### Directions
Which lines run from the line with "let prefix := trim_char" through the line with "Section location." in the entries below? Print them exactly, both ends included, and nothing more.

### Records drawn from a dataset
◆ ◆ ◆ ◆ ◆ ◆ ◆

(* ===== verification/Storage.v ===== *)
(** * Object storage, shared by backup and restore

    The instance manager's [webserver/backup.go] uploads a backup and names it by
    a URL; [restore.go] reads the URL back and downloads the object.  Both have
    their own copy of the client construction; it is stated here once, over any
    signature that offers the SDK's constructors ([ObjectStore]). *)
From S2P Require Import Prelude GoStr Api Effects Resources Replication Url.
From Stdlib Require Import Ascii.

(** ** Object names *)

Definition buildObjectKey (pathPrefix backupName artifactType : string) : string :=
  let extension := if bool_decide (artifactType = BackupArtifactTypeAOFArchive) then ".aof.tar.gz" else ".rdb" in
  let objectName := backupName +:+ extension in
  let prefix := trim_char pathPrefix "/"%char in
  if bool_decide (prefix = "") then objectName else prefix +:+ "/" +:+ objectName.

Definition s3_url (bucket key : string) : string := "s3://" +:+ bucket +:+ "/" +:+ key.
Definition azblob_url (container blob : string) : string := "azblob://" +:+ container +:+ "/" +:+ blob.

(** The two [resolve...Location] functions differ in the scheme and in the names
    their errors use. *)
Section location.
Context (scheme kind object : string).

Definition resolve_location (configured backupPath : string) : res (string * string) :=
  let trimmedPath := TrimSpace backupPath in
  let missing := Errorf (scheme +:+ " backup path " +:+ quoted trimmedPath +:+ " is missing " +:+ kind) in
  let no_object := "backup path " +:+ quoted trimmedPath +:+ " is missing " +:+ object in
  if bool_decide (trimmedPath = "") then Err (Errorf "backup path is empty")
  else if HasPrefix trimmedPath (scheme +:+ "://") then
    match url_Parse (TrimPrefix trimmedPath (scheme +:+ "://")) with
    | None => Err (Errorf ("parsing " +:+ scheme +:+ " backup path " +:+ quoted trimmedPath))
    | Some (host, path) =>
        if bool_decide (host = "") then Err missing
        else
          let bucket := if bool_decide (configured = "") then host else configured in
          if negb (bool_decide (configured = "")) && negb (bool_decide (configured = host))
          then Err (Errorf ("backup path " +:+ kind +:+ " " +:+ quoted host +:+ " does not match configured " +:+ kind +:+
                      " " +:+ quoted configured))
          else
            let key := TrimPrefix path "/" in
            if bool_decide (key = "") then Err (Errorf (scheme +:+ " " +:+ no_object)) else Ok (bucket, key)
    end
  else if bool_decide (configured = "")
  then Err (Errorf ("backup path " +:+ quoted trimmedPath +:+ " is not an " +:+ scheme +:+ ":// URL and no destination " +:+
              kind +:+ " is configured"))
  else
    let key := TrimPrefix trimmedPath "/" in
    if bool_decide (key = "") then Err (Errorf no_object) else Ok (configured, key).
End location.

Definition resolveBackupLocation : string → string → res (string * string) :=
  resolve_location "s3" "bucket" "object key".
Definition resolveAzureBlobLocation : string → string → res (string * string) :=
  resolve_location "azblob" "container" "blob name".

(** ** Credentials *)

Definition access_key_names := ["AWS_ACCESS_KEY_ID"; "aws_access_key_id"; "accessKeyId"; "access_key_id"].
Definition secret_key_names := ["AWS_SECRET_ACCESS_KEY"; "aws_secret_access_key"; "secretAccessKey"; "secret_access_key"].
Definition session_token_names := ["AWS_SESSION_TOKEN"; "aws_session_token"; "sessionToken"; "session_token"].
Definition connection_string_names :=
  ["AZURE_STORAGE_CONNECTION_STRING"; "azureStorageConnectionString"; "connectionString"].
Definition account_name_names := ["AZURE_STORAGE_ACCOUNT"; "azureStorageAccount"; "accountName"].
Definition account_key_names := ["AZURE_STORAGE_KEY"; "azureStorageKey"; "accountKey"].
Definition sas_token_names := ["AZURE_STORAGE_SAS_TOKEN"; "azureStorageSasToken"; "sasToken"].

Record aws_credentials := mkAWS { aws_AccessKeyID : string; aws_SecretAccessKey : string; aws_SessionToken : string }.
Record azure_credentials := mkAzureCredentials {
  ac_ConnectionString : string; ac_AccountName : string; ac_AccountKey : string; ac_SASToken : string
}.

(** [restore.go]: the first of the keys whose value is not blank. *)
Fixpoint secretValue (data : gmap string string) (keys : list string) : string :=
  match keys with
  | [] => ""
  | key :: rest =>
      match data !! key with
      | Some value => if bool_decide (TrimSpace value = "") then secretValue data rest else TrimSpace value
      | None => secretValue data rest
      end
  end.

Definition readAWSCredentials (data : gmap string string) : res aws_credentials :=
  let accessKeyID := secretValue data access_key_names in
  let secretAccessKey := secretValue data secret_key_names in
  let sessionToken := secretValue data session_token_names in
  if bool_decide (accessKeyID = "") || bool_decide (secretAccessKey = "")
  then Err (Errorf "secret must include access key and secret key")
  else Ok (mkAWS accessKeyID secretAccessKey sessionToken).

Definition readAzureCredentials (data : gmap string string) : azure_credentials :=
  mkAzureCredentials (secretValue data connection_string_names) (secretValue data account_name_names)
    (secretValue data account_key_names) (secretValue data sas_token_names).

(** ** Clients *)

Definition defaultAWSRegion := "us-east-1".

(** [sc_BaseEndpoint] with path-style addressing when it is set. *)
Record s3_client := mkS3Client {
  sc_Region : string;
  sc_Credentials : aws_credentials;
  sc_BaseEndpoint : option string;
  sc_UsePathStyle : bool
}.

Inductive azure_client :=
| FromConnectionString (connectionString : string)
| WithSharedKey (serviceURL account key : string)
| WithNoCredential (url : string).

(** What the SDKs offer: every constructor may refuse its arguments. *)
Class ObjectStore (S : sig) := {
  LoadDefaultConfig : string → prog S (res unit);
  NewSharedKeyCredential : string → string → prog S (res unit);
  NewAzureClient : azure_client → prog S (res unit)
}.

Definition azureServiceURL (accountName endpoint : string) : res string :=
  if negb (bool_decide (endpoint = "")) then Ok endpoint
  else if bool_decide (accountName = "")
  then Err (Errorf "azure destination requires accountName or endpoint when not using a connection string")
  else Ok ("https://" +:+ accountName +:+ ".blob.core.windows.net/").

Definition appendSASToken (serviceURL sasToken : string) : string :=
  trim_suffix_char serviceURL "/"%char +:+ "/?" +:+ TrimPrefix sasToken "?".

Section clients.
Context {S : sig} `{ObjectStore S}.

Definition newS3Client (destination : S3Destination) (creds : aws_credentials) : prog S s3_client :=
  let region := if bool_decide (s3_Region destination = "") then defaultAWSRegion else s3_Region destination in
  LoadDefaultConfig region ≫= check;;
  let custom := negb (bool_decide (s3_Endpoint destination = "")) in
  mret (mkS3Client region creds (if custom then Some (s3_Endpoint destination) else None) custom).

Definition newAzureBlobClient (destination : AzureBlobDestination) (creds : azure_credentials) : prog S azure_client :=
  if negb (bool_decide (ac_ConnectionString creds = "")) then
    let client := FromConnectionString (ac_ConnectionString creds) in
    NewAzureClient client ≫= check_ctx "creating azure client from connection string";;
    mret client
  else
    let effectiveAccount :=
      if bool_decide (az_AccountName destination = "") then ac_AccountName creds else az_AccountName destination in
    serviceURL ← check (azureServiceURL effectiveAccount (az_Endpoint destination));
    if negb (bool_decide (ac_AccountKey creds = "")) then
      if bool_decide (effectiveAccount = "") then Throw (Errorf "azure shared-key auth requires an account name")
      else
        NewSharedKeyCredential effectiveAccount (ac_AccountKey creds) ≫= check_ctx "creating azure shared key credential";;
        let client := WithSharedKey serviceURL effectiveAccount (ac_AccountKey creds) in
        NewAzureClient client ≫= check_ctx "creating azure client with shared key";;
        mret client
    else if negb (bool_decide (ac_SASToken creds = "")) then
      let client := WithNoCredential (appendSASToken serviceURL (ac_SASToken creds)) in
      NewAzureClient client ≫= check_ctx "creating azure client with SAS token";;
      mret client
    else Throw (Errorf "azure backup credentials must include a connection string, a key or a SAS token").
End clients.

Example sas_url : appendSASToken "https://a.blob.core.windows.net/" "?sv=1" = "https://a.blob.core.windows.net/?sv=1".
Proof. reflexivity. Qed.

◆ ◆ ◆ ◆ ◆ ◆ ◆

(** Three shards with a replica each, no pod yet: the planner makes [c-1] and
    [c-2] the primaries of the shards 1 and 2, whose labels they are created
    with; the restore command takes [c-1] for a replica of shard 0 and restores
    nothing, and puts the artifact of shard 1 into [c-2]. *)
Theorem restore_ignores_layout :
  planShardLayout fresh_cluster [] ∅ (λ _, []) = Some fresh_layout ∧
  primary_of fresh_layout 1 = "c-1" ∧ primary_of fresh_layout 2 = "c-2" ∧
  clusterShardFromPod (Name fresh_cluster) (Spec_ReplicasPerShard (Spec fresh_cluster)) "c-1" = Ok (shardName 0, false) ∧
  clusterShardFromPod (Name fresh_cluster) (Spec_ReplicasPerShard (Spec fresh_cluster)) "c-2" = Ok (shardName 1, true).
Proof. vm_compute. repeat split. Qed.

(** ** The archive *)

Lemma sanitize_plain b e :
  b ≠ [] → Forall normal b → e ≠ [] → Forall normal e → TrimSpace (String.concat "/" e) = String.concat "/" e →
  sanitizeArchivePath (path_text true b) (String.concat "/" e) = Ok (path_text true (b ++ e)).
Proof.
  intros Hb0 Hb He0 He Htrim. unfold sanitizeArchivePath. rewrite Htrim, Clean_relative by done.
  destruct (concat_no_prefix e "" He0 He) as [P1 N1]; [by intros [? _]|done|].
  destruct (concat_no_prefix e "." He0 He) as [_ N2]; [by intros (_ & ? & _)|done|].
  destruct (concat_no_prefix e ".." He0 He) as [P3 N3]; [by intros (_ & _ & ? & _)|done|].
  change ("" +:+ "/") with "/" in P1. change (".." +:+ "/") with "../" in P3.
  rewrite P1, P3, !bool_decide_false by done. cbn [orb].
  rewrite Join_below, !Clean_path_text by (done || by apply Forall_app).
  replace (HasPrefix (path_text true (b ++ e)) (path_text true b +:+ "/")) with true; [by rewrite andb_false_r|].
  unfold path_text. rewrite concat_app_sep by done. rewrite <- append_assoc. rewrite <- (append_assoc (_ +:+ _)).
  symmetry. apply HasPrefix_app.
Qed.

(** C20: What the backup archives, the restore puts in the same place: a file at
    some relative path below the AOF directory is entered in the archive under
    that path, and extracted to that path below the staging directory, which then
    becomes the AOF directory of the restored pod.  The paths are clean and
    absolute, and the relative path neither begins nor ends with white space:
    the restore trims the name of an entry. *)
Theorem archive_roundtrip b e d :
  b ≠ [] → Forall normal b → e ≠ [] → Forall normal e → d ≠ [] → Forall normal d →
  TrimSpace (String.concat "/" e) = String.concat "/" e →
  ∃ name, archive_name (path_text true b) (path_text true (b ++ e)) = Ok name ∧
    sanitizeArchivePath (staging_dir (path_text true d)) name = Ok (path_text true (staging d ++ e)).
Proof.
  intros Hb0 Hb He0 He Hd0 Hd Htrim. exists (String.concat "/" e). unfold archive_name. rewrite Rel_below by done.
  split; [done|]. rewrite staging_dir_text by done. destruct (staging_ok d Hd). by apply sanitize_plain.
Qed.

◆ ◆ ◆ ◆ ◆ ◆ ◆

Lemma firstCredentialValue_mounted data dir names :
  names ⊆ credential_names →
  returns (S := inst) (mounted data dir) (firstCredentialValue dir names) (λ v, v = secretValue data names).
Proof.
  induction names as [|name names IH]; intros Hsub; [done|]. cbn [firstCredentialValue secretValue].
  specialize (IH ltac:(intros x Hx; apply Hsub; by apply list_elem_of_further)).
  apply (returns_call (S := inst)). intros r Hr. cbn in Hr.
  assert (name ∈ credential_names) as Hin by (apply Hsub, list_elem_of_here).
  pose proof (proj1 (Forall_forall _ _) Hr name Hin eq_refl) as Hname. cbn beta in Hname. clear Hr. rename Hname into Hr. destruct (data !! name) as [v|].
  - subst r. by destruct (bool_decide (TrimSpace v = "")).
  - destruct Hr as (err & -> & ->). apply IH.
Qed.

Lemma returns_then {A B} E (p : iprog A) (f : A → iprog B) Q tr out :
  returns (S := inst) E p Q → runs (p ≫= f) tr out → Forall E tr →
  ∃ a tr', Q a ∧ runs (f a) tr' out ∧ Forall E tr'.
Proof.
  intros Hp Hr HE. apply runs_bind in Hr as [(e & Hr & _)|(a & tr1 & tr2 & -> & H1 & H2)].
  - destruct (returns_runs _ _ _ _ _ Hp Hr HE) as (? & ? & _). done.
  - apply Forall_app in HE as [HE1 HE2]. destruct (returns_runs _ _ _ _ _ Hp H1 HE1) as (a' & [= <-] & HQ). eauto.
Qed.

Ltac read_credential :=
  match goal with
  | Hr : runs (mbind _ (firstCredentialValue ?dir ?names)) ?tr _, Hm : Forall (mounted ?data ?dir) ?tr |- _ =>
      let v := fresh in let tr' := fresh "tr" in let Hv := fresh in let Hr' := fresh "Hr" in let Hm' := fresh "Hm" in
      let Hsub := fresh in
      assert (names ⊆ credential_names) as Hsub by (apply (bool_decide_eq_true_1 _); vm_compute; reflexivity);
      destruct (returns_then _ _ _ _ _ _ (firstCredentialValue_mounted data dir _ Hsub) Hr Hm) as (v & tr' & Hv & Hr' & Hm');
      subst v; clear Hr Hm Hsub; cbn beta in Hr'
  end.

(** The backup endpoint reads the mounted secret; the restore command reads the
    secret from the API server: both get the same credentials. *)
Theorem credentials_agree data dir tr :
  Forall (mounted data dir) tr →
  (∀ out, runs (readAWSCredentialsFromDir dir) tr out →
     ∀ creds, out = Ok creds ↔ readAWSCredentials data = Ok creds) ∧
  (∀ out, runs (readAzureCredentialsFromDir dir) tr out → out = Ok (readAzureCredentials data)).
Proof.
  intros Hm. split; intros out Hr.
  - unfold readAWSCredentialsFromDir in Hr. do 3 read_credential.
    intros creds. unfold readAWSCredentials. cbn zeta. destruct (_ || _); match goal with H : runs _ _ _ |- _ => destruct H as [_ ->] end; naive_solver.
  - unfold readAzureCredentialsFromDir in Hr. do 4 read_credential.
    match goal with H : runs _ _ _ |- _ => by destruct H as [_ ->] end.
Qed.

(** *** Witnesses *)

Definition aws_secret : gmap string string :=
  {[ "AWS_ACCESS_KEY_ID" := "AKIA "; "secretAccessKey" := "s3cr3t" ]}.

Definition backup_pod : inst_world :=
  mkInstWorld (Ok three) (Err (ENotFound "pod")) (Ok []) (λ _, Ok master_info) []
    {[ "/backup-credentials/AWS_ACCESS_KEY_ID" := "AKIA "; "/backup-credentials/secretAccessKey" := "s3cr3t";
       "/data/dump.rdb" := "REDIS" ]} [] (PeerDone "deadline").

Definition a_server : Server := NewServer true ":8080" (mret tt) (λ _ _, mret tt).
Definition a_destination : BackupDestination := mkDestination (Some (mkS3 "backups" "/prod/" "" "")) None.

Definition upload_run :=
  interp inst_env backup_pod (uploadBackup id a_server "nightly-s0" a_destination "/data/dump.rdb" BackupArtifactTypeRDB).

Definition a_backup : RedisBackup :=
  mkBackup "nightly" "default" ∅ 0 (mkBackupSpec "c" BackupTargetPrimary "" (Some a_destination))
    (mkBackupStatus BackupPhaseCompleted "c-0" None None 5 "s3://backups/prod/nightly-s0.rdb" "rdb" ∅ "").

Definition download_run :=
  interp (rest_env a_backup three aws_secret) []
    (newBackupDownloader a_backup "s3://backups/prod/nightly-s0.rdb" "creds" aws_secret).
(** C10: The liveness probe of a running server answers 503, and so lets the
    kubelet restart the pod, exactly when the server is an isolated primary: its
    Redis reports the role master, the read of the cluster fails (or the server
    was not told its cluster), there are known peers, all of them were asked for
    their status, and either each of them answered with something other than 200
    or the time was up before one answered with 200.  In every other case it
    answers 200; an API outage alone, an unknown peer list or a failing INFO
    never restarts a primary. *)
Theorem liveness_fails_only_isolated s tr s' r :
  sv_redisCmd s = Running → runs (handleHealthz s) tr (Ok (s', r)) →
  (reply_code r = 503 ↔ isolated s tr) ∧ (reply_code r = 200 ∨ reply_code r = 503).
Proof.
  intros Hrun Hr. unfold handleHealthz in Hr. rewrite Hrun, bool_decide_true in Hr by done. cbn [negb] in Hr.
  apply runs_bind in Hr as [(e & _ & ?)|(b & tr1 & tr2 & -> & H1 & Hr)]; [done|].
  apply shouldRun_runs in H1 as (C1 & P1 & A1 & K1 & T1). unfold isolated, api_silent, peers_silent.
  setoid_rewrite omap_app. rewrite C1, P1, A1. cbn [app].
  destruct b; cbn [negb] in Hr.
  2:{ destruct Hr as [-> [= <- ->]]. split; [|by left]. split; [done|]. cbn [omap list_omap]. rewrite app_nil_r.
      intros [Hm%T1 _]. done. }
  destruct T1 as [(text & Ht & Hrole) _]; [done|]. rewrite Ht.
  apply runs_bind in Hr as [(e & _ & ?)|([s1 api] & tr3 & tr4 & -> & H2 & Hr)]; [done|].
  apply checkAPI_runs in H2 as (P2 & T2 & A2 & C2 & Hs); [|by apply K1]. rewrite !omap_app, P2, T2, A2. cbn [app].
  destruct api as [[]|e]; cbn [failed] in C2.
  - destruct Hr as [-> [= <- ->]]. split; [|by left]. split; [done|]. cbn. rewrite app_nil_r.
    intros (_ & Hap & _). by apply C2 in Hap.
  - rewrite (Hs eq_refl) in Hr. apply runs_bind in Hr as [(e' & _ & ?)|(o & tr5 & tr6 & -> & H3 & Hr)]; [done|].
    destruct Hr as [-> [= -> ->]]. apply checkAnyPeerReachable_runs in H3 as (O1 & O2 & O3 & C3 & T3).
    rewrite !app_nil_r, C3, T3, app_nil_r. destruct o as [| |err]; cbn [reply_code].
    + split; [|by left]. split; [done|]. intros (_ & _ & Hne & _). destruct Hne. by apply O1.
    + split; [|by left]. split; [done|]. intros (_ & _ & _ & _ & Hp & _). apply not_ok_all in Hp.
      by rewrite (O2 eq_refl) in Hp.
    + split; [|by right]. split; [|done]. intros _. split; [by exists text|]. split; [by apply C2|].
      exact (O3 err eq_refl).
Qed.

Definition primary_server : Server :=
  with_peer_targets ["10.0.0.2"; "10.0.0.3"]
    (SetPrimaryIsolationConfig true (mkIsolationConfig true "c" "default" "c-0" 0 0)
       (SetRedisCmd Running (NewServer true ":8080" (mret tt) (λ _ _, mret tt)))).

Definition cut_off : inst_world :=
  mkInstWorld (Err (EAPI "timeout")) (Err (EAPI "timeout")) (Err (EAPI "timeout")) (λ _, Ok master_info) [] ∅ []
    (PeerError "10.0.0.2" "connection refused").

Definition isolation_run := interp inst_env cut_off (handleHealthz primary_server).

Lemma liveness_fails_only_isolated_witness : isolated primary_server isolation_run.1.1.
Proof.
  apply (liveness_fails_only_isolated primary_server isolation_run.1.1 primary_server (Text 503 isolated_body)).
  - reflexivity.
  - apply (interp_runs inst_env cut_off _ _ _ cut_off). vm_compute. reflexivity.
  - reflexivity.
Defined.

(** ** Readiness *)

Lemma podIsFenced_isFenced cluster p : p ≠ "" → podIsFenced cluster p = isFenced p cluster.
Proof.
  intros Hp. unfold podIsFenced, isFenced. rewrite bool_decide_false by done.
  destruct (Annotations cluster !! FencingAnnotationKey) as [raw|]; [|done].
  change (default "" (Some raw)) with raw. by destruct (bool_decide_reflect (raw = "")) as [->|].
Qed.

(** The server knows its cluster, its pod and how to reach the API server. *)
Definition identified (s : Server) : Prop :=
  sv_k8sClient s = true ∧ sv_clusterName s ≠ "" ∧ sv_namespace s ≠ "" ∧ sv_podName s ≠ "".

◆ ◆ ◆ ◆ ◆ ◆ ◆

### Your solution
  let prefix := trim_char pathPrefix "/"%char in
  if bool_decide (prefix = "") then objectName else prefix +:+ "/" +:+ objectName.

Definition s3_url (bucket key : string) : string := "s3://" +:+ bucket +:+ "/" +:+ key.
Definition azblob_url (container blob : string) : string := "azblob://" +:+ container +:+ "/" +:+ blob.

(** The two [resolve...Location] functions differ in the scheme and in the names
    their errors use. *)
Section location.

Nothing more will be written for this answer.